_Requirement_. Your answer should be the lines below from the one with "Theorem normalize_score_monotone (low" to the one with "intros Htype Hle. known_score_type Htype.", both included, given again exactly and with nothing added.

......

(** X5: a score type other than ["lp_score"] and ["swap_score"] has no
    table: [_normalize_score] raises [KeyError] whatever the value. *)
Theorem normalize_score_unknown_type_raises (score : Q) (score_type : string) :
  score_type ∉ ["lp_score"; "swap_score"] →
  AIModel._normalize_score score score_type = Raise (KeyError score_type).
Proof.
  intros Hnot. unfold AIModel._normalize_score, AIModel.SCORE_MAP.
  cbn [list_to_map foldr uncurry fst snd].
  rewrite lookup_insert_ne by (intros <-; apply Hnot; list_mem).
  rewrite lookup_insert_ne by (intros <-; apply Hnot; list_mem).
  by rewrite lookup_empty.
Qed.

Lemma normalize_score_unknown_type_raises_witness :
  ("final_score" ∉ ["lp_score"; "swap_score"])
  ∧ AIModel._normalize_score 50 "final_score" = Raise (KeyError "final_score").
Proof.
  assert ("final_score" ∉ ["lp_score"; "swap_score"]) as Hnot.
  { intros Hin. apply list_elem_of_In in Hin.
    destruct Hin as [?|[?|[]]]; discriminate. }
  split; [exact Hnot|].
  exact (normalize_score_unknown_type_raises 50 "final_score" Hnot).
Defined.

(** X6: for either score type the normalizer is monotone: a larger value
    never gets a smaller score. *)
Theorem normalize_score_monotone (low high : Q) (score_type : string) :
  score_type ∈ ["lp_score"; "swap_score"] →
  (low <= high)%Q →
  match AIModel._normalize_score low score_type,
        AIModel._normalize_score high score_type with
  | Ok v, Ok v' => (v <= v')%Q
  | _, _ => False
  end.
Proof.
  intros Htype Hle. known_score_type Htype.
  all: normalize_unfold; repeat bucket_test; discriminate.
Qed.

Lemma normalize_score_monotone_witness :
  "lp_score" ∈ ["lp_score"; "swap_score"]
  ∧ (80 <= 92)%Q
  ∧ match AIModel._normalize_score 80 "lp_score",
          AIModel._normalize_score 92 "lp_score" with
    | Ok v, Ok v' => (v <= v')%Q
    | _, _ => False
    end.
Proof.
  assert ("lp_score" ∈ ["lp_score"; "swap_score"]) as Htype
    by apply list_elem_of_here.
  assert (80 <= 92)%Q as Hle by discriminate.
  split; [exact Htype|]. split; [exact Hle|].
  exact (normalize_score_monotone 80 92 "lp_score" Htype Hle).
Defined.

(** X7: for either score type the result lies between 0 and 1000; it is
    1000 exactly when the value is at least 99, and 0 exactly when the
    test [0 <= value] fails. *)
Theorem normalize_score_range (score : Q) (score_type : string) :
  score_type ∈ ["lp_score"; "swap_score"] →
  ∃ v : Q,
    AIModel._normalize_score score score_type = Ok v
    ∧ (0 <= v ∧ v <= 1000)%Q
    ∧ (v == 0 ↔ ¬ 0 <= score)%Q
    ∧ (v == 1000 ↔ 99 <= score)%Q.
Proof.
  intros Htype. known_score_type Htype.
  all: normalize_unfold; repeat bucket_test.
  all: eexists; split; [reflexivity|].
  all: split; [split; discriminate|].
  all: split; (split; [intros Hv; try discriminate Hv; unfold inject_Z in *; lra
                      |intros Hs; try reflexivity; exfalso; unfold inject_Z in *; lra]).
Qed.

......

_Result for this exercise_.
Theorem normalize_score_monotone (low high : Q) (score_type : string) :
  score_type ∈ ["lp_score"; "swap_score"] →
  (low <= high)%Q →
  match AIModel._normalize_score low score_type,
        AIModel._normalize_score high score_type with
  | Ok v, Ok v' => (v <= v')%Q
  | _, _ => False
  end.
Proof.
  intros Htype Hle. known_score_type Htype.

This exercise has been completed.